--- SOURCE MATERIAL ---

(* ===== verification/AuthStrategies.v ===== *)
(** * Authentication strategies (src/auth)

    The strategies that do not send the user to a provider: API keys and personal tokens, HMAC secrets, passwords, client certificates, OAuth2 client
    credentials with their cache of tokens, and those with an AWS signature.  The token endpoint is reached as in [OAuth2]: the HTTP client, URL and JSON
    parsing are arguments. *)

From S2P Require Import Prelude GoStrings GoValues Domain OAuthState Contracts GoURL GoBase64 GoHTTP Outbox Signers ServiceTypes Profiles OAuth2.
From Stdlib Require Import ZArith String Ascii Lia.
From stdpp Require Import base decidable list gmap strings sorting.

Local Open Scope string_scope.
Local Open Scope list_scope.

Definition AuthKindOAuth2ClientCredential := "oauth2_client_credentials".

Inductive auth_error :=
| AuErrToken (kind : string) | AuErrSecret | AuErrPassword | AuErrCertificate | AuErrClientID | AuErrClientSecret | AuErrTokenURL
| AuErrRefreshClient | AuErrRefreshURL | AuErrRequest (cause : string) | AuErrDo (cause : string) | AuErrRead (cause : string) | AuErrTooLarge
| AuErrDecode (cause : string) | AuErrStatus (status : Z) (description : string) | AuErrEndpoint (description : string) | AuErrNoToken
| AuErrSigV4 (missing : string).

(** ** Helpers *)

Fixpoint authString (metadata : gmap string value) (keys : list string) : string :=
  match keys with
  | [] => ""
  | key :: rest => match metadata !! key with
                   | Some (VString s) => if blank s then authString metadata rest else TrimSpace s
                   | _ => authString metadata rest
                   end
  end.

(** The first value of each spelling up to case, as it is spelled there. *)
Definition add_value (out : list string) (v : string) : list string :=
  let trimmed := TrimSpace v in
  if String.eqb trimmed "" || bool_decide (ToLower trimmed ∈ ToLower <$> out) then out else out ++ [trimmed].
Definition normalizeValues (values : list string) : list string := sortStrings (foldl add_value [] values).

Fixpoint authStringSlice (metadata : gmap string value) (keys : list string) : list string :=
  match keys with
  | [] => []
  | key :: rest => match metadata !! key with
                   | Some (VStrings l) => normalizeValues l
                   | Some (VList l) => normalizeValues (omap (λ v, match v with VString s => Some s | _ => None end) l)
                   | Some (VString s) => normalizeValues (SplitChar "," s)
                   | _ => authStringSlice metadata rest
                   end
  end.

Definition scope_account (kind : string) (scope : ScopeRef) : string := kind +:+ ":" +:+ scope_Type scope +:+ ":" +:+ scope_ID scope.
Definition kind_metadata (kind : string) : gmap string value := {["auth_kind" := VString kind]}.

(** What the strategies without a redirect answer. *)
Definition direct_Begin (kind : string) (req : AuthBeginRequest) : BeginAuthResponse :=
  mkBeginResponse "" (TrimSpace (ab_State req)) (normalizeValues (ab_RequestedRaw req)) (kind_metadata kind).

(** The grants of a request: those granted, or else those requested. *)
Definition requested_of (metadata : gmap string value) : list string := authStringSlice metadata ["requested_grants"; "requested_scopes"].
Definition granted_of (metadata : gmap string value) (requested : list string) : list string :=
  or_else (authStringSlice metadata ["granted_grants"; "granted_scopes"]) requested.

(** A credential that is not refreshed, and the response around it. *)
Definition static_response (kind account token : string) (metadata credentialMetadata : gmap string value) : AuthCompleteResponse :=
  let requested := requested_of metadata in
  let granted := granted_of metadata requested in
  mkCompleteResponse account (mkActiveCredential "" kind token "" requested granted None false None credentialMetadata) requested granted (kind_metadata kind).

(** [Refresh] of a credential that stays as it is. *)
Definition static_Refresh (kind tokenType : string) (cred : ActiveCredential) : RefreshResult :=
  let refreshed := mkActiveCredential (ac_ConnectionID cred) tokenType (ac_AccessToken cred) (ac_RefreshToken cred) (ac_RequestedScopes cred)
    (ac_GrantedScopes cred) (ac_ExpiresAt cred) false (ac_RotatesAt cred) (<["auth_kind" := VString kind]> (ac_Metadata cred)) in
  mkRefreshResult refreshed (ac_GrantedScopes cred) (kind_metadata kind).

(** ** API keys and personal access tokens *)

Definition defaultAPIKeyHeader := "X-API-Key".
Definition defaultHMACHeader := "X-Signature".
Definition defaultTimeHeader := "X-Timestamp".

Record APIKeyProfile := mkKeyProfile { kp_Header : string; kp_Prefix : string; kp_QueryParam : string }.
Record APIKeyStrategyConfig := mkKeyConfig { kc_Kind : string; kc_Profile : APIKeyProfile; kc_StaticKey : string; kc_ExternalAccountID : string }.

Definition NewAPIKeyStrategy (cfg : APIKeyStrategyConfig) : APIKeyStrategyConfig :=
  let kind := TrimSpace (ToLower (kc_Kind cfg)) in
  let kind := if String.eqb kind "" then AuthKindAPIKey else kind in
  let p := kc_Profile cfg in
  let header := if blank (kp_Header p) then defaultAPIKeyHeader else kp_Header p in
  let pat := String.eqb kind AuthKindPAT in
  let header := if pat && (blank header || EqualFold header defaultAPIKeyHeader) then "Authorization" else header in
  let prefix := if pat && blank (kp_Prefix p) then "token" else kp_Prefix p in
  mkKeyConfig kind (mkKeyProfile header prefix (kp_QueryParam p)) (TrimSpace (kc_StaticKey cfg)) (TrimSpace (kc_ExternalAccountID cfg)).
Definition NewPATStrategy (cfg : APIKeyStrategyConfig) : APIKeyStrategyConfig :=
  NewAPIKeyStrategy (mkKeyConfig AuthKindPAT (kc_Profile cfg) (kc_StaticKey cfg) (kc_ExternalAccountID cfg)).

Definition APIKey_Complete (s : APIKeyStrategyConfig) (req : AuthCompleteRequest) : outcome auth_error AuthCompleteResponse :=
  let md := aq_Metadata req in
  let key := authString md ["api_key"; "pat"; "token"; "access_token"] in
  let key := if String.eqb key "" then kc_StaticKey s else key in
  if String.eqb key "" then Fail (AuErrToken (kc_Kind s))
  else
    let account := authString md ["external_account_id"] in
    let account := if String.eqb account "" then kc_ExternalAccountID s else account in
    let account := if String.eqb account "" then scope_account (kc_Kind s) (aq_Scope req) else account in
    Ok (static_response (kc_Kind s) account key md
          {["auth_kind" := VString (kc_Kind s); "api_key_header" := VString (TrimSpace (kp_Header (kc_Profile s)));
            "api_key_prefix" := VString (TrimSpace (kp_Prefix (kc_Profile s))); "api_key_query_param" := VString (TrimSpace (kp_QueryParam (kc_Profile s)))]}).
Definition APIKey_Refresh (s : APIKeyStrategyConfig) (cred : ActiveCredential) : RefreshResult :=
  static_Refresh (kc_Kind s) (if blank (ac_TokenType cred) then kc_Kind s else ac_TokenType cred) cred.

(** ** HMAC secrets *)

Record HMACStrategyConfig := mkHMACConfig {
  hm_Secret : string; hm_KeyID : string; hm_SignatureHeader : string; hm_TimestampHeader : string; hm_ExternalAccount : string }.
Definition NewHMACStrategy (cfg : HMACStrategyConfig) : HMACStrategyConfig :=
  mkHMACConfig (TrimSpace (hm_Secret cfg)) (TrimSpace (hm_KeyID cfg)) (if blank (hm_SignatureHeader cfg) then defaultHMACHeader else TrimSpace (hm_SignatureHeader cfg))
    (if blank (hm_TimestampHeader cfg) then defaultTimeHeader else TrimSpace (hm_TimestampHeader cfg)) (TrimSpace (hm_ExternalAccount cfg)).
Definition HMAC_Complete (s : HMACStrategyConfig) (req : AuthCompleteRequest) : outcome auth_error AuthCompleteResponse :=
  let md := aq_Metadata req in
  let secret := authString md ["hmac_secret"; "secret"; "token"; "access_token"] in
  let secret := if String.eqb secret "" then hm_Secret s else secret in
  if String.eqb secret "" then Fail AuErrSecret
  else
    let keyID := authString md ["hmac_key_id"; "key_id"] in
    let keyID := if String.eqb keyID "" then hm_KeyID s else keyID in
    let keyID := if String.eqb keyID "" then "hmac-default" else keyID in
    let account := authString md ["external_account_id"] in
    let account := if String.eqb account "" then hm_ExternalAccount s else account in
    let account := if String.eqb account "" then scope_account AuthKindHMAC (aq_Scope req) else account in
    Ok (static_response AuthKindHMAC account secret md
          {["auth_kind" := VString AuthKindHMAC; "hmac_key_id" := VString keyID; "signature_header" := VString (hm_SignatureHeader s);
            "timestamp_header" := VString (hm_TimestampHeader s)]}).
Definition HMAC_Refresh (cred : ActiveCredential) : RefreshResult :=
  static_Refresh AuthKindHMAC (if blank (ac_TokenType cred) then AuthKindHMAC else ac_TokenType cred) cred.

---

» EXERCISE GOAL
Could you copy every line from the records that has "HMACStrategyConfig" in it?

» EXERCISE RESPONSE
Record HMACStrategyConfig := mkHMACConfig {
Definition NewHMACStrategy (cfg : HMACStrategyConfig) : HMACStrategyConfig :=
Definition HMAC_Complete (s : HMACStrategyConfig) (req : AuthCompleteRequest) : outcome auth_error AuthCompleteResponse :=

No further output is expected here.